#### Work task:
Would you print the material exactly, starting at its first line and ending at the line holding "let mem := put_word mem okey f_auto_reset"?

** Listed entries follows **

(* ===== verification/Threading.v ===== *)
(** Remote threads, [include/DogeeThreading.h] and [Dogee/DogeeThreading.cpp]: the tables
    of thread functions, the classes [DEvent], [DThread], [DBarrier] and [DSemaphore] over
    the calls of Sync.v, the entries of threads on their nodes; a step relation of the
    cluster with its threads. The shared memory is the memory of words that the caches
    implement. What a thread takes and releases in its own process before it runs
    ([thread_lock], its event, its client) is the subject of ThreadSystem.v. *)
From S2P Require Import Prelude Storage Sync ObjectModel.

(** * Thread functions *)

(** [AutoRegisterThreadProcClass::id], [GetIDProcMap()] and [GetProcIDMap()]; functions
    are numbers. *)
Record thread_procs := Procs { reg_id : Z; id_proc : list Z; proc_id : gmap Z Z }.
Definition no_procs : thread_procs := Procs 0 [] ∅.

Definition ThRegisterThreadFunction (t : thread_procs) (func id : Z) : thread_procs :=
  Procs (reg_id t) (id_proc t ++ [func]) (<[func := id]> (proc_id t)).
Definition Register (t : thread_procs) (func : Z) : thread_procs * Z :=
  let t := ThRegisterThreadFunction t func (reg_id t) in
  (Procs (reg_id t + 1) (id_proc t) (proc_id t), reg_id t).

(** [GetProcIDMap()[func]], which inserts 0 for a function that is not registered. *)
Definition find_proc (t : thread_procs) (func : Z) : thread_procs * Z :=
  match proc_id t !! func with
  | Some id => (t, id)
  | None => (Procs (reg_id t) (id_proc t) (<[func := 0]> (proc_id t)), 0)
  end.

(** * The classes *)

Notation memory := (Z * Z -> Z).
Definition put_word (mem : memory) (o f v : Z) : memory := fun k => if decide (k = (o, f)) then v else mem k.

(** The fields of [DEvent], and those that [DThread] adds; [count] of a [DBarrier] or
    [DSemaphore]. *)
Definition f_auto_reset : Z := Def 0 0.
Definition f_is_signal : Z := Def 0 1.
Definition f_state : Z := Def (DefEnd 0 2) 0.
Definition f_node_id : Z := Def (DefEnd 0 2) 1.
Definition f_count : Z := Def 0 0.

Definition ThreadCreating : Z := 1.
Definition ThreadRunning : Z := 2.
Definition ThreadStoped : Z := 3.

Definition new_DEvent (mem : memory) (okey : Z) (auto_reset is_signal : bool) : memory :=
  let mem := put_word mem okey f_auto_reset (if auto_reset then 1 else 0) in
  put_word mem okey f_is_signal (if is_signal then 1 else 0).
(** [DThread(obj_id)], which every [Ref<DThread>] runs too. *)
Definition ref_DThread (mem : memory) (okey : Z) : memory := new_DEvent mem okey false false.
Definition new_DBarrier (mem : memory) (okey count : Z) : memory := put_word mem okey f_count (u32 count).
Definition new_DSemaphore (mem : memory) (okey count : Z) : memory := put_word mem okey f_count (u32 count).
Definition GetState (mem : memory) (okey : Z) : Z := mem (okey, f_state).

(** The constructors of [DThread] that create a thread, called on node [self]; the second
    sends the function object. *)
Definition new_DThread (self : Z) (c : cluster) (mem : memory) (okey nd_id idx param : Z) (obj : option (list Z)) :
    outcome (cluster * memory) :=
  let mem := new_DEvent mem okey false false in
  let mem := put_word mem okey f_state ThreadCreating in
  let mem := put_word mem okey f_node_id (u32 nd_id) in
  c ← match obj with
      | None => RcCreateThread c self nd_id idx param okey
      | Some data => RcCreateThreadObject c self nd_id idx param okey data
      end;
  Ret (c, mem).
Definition new_DThread_func (t : thread_procs) (self : Z) (c : cluster) (mem : memory) (okey nd_id func param : Z) :
    outcome (thread_procs * cluster * memory) :=
  let '(t, idx) := find_proc t func in
  '(c, mem) ← new_DThread self c mem okey nd_id idx param None;
  Ret (t, c, mem).

(** * Entries *)

(** The statements of [ThThreadEntry] and [ThThreadEntryObject]. *)
Inductive entry_pc := EntryInit | EntryRunning | EntryCall | EntryStopped | EntrySet | EntryDestroy | EntryDone.

#[export] Instance entry_pc_eq_dec : EqDecision entry_pc.
Proof. solve_decision. Defined.

Record entry := Entry {
  e_node : Z;
  e_index : Z;
  e_param : Z;
  e_okey : Z;
  e_data : option (list Z);
  e_pc : entry_pc;
  e_tid : Z;
}.
Definition at_pc (e : entry) (pc : entry_pc) (tid : Z) : entry :=
  Entry (e_node e) (e_index e) (e_param e) (e_okey e) (e_data e) pc tid.

(** A call of a thread function: the node, the function, the parameter, the object. *)
Record thread_call := Call { call_node : Z; call_func : Z; call_param : Z; call_data : option (list Z) }.

(** What the nodes share: the cluster of Sync.v with its blocked threads, the memory, the
    entries that were started, the calls made; and, for the statements, the object each
    blocked thread waits for and the threads created, by object. *)
Record world := World {
  sys : system;
  mem : memory;
  entries : list entry;
  calls : list thread_call;
  target : gmap SyncThreadNode Z;
  created : gmap Z thread_call;
}.

Definition net (w : world) : cluster := shared (sys w).
Definition with_net (w : world) (c : cluster) : world :=
  World {| shared := c; blocked := blocked (sys w) |} (mem w) (entries w) (calls w) (target w) (created w).
Definition with_mem (w : world) (m : memory) : world := World (sys w) m (entries w) (calls w) (target w) (created w).
Definition set_entry (w : world) (k : nat) (e : entry) : world :=
  World (sys w) (mem w) (<[k := e]> (entries w)) (calls w) (target w) (created w).

(** [DogeeEnv::cache->get] of the master. *)
Definition cache_get (mem : memory) (o f : Z) : outcome Z := Ret (mem (o, f)).

(** One statement of the entry [k]; [tid] is what [AllocThreadId] returns, [procs] the
    table of the node's process. *)
Definition entry_step (procs : list Z) (w : world) (k : nat) (e : entry) (tid : Z) : outcome world :=
  let okey := e_okey e in
  match e_pc e with
  | EntryInit =>
      Ret (set_entry (with_net w (RcPrepareNewThread (net w) (e_node e) tid)) k (at_pc e EntryRunning tid))
  | EntryRunning =>
      Ret (set_entry (with_mem w (put_word (ref_DThread (mem w) okey) okey f_state ThreadRunning)) k (at_pc e EntryCall (e_tid e)))
  | EntryCall =>
      func ← rd procs (e_index e);
      Ret (set_entry (World (sys w) (mem w) (entries w)
        (calls w ++ [Call (e_node e) func (e_param e) (e_data e)]) (target w) (created w)) k (at_pc e EntryStopped (e_tid e)))
  | EntryStopped =>
      Ret (set_entry (with_mem w (put_word (mem w) okey f_state ThreadStoped)) k (at_pc e EntrySet (e_tid e)))
  | EntrySet =>
      c ← RcSetEvent (cache_get (mem w)) (net w) (e_node e) okey;
      Ret (set_entry (with_net w c) k (at_pc e EntryDestroy (e_tid e)))
  | EntryDestroy =>
      Ret (set_entry (with_net w (RcDeleteThread (net w) (e_node e) (e_tid e))) k (at_pc e EntryDone (e_tid e)))
  | EntryDone => Abort
  end.

(** The entry that a command of the master starts. *)
Definition started (i : Z) (a : slave_action) : list entry :=
  match a with
  | SlaveThread index param okey => [Entry i index param okey None EntryInit 0]
  | SlaveThreadObject index param okey data => [Entry i index param okey (Some data) EntryInit 0]
  | _ => []
  end.

(** * Runs

    [objs] are the ids of the [DThread] objects: they are written, signalled and reset by
    nobody but their thread (a [Ref] of another thread writes the same two zeros). The
    table of functions [procs] is the same on every node. *)
Section runs.
Context (objs : gset Z) (procs : list Z).

Definition wait_call (okey : Z) (call : cluster -> Z -> Z -> Z -> outcome cluster) (cg : Z -> Z -> outcome Z) : Prop :=
  call = RcWaitForEvent cg \/ okey ∉ objs /\ (call = RcEnterBarrier cg \/ call = RcEnterSemaphore cg).

Inductive thread_step : world -> world -> Prop :=
| ts_start w n tid :
    events (net w) !! Thread n tid = None -> thread_step w (with_net w (RcPrepareNewThread (net w) n tid))
| ts_exit w n tid :
    Thread n tid ∉ blocked (sys w) -> thread_step w (with_net w (RcDeleteThread (net w) n tid))
| ts_enter w n tid okey c' call :
    wait_call okey call (cache_get (mem w)) -> Thread n tid ∉ blocked (sys w) -> is_u32 okey ->
    (okey ∈ objs -> is_Some (created w !! okey)) ->
    call (net w) n okey tid = Ret c' ->
    thread_step w (World {| shared := c'; blocked := {[Thread n tid]} ∪ blocked (sys w) |} (mem w) (entries w) (calls w)
      (<[Thread n tid := okey]> (target w)) (created w))
| ts_resume w n tid :
    Thread n tid ∈ blocked (sys w) -> RcWaitForRemoteEvent (net w) n tid = true ->
    thread_step w (World {| shared := net w; blocked := blocked (sys w) ∖ {[Thread n tid]} |} (mem w) (entries w) (calls w)
      (target w) (created w))
| ts_post w n tid okey c' :
    is_u32 okey -> okey ∉ objs ->
    RcLeaveSemaphore (cache_get (mem w)) (net w) n okey tid = Ret c' \/ RcSetEvent (cache_get (mem w)) (net w) n okey = Ret c' \/
    RcResetEvent (cache_get (mem w)) (net w) n okey = Ret c' ->
    thread_step w (with_net w c')
| ts_put w o f v : o ∉ objs -> thread_step w (with_mem w (put_word (mem w) o f v))
| ts_ref w o : o ∈ objs -> is_Some (created w !! o) -> thread_step w (with_mem w (ref_DThread (mem w) o))
| ts_master w i now p q c' :
    i <> 0 -> queue_of (to_master (net w)) i = p :: q ->
    RcMasterListen_cmd (cache_get (mem w)) (with_to_master (net w) (<[i := q]> (to_master (net w)))) i now p = Ret c' ->
    thread_step w (with_net w c')
| ts_slave w i p q c' a :
    i <> 0 -> queue_of (to_slave (net w)) i = p :: q ->
    RcSlaveMainLoop_cmd (with_to_slave (net w) (<[i := q]> (to_slave (net w)))) i p = Ret (c', a) ->
    thread_step w (World {| shared := c'; blocked := blocked (sys w) |} (mem w) (entries w ++ started i a) (calls w)
      (target w) (created w))
| ts_alive w num_nodes now c' ex :
    RcMasterAliveListen_round (net w) num_nodes now = Ret (c', ex) -> thread_step w (with_net w c')
| ts_create w nd_id idx param okey obj c' mem' func :
    okey ∈ objs -> is_u32 okey -> created w !! okey = None -> is_u32 param -> 0 <= idx < 2 ^ 31 ->
    procs.[idx] = Some func -> obj <> Some [] ->
    new_DThread 0 (net w) (mem w) okey nd_id idx param obj = Ret (c', mem') ->
    thread_step w (World {| shared := c'; blocked := blocked (sys w) |} mem' (entries w) (calls w) (target w)
      (<[okey := Call nd_id func param obj]> (created w)))
| ts_entry w k e tid w' :
    entries w !! k = Some e -> (e_pc e = EntryInit -> events (net w) !! Thread (e_node e) tid = None) ->
    (e_pc e <> EntryInit -> Thread (e_node e) (e_tid e) ∉ blocked (sys w)) ->
    entry_step procs w k e tid = Ret w' -> thread_step w w'.

(** No threads, no objects; any memory. *)
Definition first_world (n_nodes now : Z) (m : memory) : world := World (initial n_nodes now) m [] [] ∅ ∅.

Definition world_reachable (n_nodes now : Z) (m : memory) : world -> Prop := rtc thread_step (first_world n_nodes now m).
End runs.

** End of Listed entries **

#### Result below:
(* ===== verification/Threading.v ===== *)
(** Remote threads, [include/DogeeThreading.h] and [Dogee/DogeeThreading.cpp]: the tables
    of thread functions, the classes [DEvent], [DThread], [DBarrier] and [DSemaphore] over
    the calls of Sync.v, the entries of threads on their nodes; a step relation of the
    cluster with its threads. The shared memory is the memory of words that the caches
    implement. What a thread takes and releases in its own process before it runs
    ([thread_lock], its event, its client) is the subject of ThreadSystem.v. *)
From S2P Require Import Prelude Storage Sync ObjectModel.

(** * Thread functions *)

(** [AutoRegisterThreadProcClass::id], [GetIDProcMap()] and [GetProcIDMap()]; functions
    are numbers. *)
Record thread_procs := Procs { reg_id : Z; id_proc : list Z; proc_id : gmap Z Z }.
Definition no_procs : thread_procs := Procs 0 [] ∅.

Definition ThRegisterThreadFunction (t : thread_procs) (func id : Z) : thread_procs :=
  Procs (reg_id t) (id_proc t ++ [func]) (<[func := id]> (proc_id t)).
Definition Register (t : thread_procs) (func : Z) : thread_procs * Z :=
  let t := ThRegisterThreadFunction t func (reg_id t) in
  (Procs (reg_id t + 1) (id_proc t) (proc_id t), reg_id t).

(** [GetProcIDMap()[func]], which inserts 0 for a function that is not registered. *)
Definition find_proc (t : thread_procs) (func : Z) : thread_procs * Z :=
  match proc_id t !! func with
  | Some id => (t, id)
  | None => (Procs (reg_id t) (id_proc t) (<[func := 0]> (proc_id t)), 0)
  end.

(** * The classes *)

Notation memory := (Z * Z -> Z).
Definition put_word (mem : memory) (o f v : Z) : memory := fun k => if decide (k = (o, f)) then v else mem k.

(** The fields of [DEvent], and those that [DThread] adds; [count] of a [DBarrier] or
    [DSemaphore]. *)
Definition f_auto_reset : Z := Def 0 0.
Definition f_is_signal : Z := Def 0 1.
Definition f_state : Z := Def (DefEnd 0 2) 0.
Definition f_node_id : Z := Def (DefEnd 0 2) 1.
Definition f_count : Z := Def 0 0.

Definition ThreadCreating : Z := 1.
Definition ThreadRunning : Z := 2.
Definition ThreadStoped : Z := 3.

Definition new_DEvent (mem : memory) (okey : Z) (auto_reset is_signal : bool) : memory :=
  let mem := put_word mem okey f_auto_reset (if auto_reset then 1 else 0) in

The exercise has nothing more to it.